Collected data

---*---

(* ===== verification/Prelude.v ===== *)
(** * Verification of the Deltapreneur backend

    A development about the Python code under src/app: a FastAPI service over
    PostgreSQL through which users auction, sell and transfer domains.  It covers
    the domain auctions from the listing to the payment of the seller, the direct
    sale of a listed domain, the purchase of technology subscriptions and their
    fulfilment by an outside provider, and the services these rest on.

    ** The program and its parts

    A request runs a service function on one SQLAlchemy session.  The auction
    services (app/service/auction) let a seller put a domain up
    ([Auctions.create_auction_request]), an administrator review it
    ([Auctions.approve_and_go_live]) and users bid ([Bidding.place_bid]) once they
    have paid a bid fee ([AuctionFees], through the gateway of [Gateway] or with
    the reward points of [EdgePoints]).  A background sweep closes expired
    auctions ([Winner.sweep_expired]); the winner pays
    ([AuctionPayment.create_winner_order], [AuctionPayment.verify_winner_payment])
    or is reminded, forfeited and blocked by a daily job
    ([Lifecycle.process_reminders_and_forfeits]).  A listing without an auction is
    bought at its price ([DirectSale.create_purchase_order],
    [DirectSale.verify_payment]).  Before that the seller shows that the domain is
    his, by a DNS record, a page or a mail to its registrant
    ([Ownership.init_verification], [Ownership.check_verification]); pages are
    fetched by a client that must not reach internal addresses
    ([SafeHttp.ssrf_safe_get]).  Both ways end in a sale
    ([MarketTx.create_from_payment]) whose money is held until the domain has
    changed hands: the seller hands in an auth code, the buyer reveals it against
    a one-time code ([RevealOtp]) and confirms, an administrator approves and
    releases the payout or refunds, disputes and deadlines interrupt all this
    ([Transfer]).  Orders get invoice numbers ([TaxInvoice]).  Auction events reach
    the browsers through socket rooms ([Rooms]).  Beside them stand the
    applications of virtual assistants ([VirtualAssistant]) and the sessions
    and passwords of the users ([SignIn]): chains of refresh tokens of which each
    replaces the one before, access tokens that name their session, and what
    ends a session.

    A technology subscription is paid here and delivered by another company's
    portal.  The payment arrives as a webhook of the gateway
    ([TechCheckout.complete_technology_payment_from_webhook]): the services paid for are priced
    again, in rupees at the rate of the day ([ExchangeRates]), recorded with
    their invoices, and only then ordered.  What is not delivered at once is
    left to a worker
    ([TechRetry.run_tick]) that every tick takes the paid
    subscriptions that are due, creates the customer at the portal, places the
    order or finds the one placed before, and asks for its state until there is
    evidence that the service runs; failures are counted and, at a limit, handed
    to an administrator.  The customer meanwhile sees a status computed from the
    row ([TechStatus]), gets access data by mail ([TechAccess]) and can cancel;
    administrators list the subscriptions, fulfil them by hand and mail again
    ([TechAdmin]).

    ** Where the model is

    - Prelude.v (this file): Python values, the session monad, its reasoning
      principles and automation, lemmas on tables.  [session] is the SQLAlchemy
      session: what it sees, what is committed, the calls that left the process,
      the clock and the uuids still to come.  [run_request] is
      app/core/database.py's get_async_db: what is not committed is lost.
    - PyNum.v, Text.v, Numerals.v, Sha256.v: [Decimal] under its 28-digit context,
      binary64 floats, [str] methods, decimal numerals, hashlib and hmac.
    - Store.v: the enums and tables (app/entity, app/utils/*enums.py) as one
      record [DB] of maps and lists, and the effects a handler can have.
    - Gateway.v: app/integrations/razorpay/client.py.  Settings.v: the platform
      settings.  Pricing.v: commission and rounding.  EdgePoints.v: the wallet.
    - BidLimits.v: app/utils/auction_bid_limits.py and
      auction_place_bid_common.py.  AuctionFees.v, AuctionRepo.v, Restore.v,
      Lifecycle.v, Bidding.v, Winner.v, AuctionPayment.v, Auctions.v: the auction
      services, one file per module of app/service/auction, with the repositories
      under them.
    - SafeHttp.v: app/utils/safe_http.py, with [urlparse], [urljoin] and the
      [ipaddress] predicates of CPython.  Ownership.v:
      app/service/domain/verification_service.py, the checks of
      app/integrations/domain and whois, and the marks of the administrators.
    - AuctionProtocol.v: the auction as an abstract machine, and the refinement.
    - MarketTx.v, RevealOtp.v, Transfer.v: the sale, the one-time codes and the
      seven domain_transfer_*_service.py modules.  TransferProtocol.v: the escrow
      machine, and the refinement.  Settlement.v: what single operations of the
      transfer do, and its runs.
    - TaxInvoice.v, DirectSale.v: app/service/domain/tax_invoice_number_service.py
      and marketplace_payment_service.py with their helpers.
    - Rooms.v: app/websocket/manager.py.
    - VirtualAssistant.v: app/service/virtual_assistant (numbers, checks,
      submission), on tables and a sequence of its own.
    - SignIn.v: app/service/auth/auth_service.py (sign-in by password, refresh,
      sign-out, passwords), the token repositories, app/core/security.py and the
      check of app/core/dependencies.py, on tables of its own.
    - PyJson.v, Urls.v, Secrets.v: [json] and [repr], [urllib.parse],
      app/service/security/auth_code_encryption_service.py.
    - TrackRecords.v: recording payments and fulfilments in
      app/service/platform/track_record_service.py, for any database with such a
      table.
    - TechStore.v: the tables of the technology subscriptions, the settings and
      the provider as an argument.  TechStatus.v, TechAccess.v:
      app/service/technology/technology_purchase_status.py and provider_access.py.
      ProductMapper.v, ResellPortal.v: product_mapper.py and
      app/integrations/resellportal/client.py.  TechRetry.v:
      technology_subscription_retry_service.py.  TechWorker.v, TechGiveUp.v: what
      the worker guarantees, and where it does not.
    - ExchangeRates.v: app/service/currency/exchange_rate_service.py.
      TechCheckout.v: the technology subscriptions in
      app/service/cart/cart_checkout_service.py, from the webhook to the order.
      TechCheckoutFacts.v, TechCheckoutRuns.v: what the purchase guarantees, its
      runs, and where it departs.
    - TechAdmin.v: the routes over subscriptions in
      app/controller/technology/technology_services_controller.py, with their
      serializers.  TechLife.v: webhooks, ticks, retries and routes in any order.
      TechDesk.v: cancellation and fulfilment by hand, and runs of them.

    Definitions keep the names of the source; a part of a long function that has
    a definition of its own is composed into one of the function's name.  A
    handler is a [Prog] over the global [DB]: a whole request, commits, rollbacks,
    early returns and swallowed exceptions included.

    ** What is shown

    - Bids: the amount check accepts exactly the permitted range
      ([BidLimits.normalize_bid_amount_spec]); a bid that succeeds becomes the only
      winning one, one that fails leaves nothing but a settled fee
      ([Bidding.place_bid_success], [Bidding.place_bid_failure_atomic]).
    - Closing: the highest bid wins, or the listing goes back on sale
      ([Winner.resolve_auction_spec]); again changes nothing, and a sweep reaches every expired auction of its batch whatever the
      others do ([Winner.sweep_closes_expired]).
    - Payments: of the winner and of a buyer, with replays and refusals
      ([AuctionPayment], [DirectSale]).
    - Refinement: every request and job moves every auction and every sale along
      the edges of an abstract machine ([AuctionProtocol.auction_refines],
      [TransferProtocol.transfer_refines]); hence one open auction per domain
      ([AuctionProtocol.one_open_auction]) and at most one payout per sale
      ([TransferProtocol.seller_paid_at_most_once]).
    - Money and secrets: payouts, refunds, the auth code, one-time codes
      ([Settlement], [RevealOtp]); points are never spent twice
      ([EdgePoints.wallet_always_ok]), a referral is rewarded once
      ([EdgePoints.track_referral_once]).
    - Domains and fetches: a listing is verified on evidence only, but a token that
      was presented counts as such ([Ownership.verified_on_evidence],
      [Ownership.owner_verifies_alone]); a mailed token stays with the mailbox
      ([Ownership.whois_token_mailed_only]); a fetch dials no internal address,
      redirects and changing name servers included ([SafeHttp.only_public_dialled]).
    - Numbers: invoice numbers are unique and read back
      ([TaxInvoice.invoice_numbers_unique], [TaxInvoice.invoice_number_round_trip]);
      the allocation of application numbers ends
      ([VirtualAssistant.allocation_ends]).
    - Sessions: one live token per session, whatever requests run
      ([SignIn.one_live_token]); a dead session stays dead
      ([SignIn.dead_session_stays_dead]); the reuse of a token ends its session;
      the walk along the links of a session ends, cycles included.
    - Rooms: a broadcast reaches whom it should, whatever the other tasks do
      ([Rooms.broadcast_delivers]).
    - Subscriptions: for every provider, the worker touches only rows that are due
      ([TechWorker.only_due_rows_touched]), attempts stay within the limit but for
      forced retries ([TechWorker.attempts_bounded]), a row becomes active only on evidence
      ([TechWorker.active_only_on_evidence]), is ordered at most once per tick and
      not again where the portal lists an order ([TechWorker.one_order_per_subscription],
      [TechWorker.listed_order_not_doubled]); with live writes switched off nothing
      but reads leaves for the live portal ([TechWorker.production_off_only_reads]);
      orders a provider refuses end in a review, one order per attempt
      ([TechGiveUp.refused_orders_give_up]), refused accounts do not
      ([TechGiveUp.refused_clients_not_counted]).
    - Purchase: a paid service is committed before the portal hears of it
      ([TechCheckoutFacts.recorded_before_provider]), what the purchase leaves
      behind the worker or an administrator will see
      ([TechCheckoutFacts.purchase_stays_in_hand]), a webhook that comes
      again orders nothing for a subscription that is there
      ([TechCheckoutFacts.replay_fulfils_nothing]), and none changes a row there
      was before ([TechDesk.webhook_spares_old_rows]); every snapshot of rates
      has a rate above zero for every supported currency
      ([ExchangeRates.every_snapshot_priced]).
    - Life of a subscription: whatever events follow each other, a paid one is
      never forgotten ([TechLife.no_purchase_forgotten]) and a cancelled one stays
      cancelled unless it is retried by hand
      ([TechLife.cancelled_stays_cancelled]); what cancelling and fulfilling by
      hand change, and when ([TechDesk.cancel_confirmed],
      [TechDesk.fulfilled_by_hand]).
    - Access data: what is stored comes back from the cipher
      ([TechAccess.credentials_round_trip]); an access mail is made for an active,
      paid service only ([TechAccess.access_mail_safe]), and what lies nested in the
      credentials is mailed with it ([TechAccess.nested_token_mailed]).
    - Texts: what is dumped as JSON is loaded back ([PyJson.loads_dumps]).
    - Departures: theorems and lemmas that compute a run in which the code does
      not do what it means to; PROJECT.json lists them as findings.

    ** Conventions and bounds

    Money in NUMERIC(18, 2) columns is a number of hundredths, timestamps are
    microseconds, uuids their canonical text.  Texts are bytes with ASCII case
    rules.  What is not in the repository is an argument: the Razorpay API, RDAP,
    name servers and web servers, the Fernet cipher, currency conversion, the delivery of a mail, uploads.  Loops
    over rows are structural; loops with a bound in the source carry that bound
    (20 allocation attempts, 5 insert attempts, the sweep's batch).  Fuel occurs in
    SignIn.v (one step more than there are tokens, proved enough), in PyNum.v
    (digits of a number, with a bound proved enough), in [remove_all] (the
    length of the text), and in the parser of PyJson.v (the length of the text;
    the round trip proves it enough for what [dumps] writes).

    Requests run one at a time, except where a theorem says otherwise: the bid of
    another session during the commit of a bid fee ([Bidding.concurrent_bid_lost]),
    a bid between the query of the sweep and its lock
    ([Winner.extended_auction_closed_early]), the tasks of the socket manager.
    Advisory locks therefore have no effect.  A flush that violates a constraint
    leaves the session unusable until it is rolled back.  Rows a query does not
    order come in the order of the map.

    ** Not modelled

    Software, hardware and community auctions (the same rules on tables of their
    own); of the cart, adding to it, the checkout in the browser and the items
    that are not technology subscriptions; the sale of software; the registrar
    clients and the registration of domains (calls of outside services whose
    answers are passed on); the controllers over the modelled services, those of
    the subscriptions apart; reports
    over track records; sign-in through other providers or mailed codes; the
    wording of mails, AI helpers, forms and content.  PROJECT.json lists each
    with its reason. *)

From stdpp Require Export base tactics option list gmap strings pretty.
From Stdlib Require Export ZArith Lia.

---*---

### Task
Extract every line of the records above that contains the word "servers".

### Task result
      redirects and changing name servers included ([SafeHttp.only_public_dialled]).
    name servers and web servers, the Fernet cipher, currency conversion, the delivery of a mail, uploads.  Loops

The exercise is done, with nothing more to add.